EXERCISE DETAILS >>
Find the line containing "Local Abbreviation monitorSessionAt" in the entries below. Restate it and each line after it, word for word, up to and including the line containing "raised to level".

DATA EXCERPTS >>
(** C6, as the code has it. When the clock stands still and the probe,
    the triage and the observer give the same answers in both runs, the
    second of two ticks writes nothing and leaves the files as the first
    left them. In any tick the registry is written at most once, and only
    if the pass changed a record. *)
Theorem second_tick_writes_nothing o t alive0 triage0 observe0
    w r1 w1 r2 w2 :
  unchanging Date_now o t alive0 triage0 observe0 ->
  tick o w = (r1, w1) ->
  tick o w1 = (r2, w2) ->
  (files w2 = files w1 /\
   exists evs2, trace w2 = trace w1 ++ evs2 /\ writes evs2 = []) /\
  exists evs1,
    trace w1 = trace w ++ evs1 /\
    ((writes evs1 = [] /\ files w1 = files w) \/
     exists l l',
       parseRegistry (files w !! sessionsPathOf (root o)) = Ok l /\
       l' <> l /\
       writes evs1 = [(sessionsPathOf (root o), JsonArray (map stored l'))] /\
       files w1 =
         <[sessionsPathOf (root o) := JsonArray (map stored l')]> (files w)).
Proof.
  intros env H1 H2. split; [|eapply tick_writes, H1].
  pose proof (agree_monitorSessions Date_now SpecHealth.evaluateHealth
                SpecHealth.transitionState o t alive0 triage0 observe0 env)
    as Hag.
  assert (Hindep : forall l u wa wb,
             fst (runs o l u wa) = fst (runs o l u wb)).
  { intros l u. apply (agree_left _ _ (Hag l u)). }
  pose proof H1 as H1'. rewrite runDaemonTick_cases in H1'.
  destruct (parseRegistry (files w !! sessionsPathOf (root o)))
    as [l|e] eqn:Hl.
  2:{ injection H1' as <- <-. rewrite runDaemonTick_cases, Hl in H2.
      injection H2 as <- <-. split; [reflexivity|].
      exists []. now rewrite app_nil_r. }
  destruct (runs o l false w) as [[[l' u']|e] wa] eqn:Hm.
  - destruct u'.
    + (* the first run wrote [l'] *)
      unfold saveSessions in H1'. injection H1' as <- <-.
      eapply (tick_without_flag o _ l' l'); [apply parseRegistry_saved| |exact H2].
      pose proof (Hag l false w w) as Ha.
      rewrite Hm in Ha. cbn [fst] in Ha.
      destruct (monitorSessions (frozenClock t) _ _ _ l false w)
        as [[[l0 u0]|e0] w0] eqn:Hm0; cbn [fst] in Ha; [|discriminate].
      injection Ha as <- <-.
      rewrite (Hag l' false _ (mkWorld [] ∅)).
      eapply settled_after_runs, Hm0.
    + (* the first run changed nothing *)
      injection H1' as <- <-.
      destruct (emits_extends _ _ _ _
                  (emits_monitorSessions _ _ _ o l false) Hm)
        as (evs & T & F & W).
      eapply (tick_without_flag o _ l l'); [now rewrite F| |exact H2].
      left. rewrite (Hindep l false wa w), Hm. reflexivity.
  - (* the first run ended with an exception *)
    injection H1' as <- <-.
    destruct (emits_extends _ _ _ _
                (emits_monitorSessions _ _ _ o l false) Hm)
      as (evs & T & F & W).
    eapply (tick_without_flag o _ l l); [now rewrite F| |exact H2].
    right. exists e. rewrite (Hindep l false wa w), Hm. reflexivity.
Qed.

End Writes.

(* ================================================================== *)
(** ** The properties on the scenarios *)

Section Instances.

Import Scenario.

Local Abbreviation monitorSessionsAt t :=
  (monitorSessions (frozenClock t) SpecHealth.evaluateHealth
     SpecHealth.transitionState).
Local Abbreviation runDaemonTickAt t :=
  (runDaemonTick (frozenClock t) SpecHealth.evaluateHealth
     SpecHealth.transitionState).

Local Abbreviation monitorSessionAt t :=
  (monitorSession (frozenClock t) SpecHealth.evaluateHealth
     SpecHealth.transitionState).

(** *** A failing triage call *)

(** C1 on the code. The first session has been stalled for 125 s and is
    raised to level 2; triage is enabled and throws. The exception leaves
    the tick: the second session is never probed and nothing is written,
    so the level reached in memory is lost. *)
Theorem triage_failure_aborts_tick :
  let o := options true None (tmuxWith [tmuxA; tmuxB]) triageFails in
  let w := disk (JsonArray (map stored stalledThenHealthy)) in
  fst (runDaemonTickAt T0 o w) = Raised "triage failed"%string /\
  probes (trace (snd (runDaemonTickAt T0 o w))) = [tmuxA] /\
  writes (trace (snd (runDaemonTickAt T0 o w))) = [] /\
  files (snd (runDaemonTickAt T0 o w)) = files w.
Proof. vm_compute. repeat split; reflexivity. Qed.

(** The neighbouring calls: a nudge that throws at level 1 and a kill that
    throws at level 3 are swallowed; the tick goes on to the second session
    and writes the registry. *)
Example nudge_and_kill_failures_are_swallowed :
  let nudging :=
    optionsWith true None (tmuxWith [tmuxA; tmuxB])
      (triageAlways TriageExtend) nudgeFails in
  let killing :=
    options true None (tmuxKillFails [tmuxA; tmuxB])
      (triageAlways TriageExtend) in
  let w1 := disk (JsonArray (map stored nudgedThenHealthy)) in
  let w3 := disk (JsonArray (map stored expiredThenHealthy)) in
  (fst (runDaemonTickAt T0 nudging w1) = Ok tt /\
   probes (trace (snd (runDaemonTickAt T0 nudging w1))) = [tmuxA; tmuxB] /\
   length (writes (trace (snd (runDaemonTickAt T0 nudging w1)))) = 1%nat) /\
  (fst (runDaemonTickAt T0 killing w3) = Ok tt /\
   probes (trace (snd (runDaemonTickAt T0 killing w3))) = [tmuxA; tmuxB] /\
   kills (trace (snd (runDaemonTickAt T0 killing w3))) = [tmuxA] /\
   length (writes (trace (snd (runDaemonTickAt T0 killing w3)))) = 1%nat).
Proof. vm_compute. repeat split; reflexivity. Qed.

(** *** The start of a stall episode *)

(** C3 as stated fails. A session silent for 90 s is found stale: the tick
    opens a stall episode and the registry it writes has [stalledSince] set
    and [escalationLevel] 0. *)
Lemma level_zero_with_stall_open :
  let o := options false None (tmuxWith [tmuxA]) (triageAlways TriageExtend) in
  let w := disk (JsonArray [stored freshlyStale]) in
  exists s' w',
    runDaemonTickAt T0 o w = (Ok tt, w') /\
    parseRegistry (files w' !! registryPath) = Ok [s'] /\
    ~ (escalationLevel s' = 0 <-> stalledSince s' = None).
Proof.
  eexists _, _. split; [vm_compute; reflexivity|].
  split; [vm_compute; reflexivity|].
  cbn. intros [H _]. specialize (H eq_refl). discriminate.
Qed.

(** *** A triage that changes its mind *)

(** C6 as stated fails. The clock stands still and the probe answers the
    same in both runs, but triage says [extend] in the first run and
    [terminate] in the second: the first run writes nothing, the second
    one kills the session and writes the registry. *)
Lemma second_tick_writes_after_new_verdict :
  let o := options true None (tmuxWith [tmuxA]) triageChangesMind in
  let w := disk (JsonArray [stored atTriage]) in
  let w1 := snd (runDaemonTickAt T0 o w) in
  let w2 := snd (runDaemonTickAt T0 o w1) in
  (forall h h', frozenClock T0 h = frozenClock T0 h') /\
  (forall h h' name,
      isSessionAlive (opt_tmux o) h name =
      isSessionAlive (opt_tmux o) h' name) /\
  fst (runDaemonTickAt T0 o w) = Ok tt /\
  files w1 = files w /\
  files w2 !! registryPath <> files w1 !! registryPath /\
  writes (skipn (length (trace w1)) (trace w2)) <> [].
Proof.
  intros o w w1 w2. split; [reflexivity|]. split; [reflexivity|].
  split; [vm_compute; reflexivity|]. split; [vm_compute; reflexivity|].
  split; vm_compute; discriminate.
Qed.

EXPECTED ANSWER >>
Local Abbreviation monitorSessionAt t :=
  (monitorSession (frozenClock t) SpecHealth.evaluateHealth
     SpecHealth.transitionState).

(** *** A failing triage call *)

(** C1 on the code. The first session has been stalled for 125 s and is
    raised to level 2; triage is enabled and throws. The exception leaves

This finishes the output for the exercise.